● What is expected
Scan the records beneath this line for the line holding "numeral (digits with" and the line holding "(0 <= m)%Z /\ py_float", then transcribe exactly those two and all lines between.

● Input data
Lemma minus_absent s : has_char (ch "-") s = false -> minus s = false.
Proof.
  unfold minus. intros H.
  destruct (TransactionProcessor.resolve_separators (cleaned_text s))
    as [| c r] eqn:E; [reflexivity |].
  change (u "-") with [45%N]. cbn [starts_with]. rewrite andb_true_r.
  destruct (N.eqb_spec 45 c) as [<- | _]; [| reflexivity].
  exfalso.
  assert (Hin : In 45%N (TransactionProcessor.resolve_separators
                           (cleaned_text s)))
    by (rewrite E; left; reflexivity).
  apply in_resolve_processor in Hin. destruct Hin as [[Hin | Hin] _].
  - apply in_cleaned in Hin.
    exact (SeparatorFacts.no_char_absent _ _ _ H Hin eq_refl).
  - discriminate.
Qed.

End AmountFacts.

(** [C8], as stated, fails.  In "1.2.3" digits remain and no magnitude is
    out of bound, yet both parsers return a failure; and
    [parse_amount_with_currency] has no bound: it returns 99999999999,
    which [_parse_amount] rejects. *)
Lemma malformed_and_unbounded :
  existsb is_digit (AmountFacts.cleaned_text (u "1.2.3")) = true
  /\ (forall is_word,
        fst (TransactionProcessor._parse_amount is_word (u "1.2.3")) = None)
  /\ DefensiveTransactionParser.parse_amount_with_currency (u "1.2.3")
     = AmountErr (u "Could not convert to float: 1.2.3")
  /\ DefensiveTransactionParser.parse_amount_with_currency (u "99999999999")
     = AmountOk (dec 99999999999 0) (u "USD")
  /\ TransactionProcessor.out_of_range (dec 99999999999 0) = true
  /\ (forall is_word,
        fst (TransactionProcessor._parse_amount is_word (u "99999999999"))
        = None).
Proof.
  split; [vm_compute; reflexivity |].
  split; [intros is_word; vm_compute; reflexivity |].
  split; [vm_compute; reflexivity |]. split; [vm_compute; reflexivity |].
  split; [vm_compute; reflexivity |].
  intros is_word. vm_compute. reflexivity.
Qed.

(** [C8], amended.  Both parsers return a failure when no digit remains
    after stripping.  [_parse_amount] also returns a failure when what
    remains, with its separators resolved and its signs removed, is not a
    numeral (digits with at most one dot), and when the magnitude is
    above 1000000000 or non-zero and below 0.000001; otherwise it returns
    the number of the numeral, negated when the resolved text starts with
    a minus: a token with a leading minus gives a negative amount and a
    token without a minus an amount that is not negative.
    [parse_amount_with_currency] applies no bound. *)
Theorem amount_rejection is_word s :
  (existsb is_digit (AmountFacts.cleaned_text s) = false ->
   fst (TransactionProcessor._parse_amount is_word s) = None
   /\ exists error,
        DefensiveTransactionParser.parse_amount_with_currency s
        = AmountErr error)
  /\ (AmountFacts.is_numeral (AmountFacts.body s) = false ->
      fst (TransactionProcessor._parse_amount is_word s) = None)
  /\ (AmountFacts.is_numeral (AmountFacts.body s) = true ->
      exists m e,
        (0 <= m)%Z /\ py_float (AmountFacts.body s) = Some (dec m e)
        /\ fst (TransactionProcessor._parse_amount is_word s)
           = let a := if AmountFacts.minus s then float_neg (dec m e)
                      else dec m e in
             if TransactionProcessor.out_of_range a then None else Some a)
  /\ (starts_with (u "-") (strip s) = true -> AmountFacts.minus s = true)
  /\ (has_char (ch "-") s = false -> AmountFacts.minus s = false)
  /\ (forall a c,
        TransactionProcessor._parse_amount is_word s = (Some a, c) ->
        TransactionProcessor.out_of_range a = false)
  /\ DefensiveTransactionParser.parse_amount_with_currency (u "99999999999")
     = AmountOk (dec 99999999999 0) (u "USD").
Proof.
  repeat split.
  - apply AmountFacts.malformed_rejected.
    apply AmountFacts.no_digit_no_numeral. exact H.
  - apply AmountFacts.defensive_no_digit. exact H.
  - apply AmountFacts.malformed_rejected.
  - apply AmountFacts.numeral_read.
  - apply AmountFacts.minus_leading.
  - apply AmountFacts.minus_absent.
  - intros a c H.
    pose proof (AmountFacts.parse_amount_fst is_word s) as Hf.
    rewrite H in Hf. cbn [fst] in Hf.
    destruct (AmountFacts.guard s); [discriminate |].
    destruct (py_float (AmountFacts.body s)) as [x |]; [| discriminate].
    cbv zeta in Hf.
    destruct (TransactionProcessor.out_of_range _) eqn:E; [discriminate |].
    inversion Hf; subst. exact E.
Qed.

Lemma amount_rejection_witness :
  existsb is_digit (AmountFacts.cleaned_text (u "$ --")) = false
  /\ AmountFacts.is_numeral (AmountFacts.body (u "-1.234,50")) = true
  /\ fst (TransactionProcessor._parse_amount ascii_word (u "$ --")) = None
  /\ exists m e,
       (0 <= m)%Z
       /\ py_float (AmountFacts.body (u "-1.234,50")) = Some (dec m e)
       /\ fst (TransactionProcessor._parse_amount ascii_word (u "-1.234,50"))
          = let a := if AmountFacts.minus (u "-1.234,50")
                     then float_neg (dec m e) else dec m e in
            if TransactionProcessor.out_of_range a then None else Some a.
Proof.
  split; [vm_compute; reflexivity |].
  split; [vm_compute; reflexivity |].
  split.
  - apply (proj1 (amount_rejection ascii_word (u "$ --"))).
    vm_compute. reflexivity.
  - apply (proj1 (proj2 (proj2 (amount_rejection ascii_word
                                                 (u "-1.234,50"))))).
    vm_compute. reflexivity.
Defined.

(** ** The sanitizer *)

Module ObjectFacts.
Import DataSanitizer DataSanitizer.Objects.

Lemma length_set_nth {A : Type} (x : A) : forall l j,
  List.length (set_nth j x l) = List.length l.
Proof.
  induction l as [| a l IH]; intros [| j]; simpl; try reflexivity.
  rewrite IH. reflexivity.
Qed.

● Task result
    numeral (digits with at most one dot), and when the magnitude is
    above 1000000000 or non-zero and below 0.000001; otherwise it returns
    the number of the numeral, negated when the resolved text starts with
    a minus: a token with a leading minus gives a negative amount and a
    token without a minus an amount that is not negative.
    [parse_amount_with_currency] applies no bound. *)
Theorem amount_rejection is_word s :
  (existsb is_digit (AmountFacts.cleaned_text s) = false ->
   fst (TransactionProcessor._parse_amount is_word s) = None
   /\ exists error,
        DefensiveTransactionParser.parse_amount_with_currency s
        = AmountErr error)
  /\ (AmountFacts.is_numeral (AmountFacts.body s) = false ->
      fst (TransactionProcessor._parse_amount is_word s) = None)
  /\ (AmountFacts.is_numeral (AmountFacts.body s) = true ->
      exists m e,
        (0 <= m)%Z /\ py_float (AmountFacts.body s) = Some (dec m e)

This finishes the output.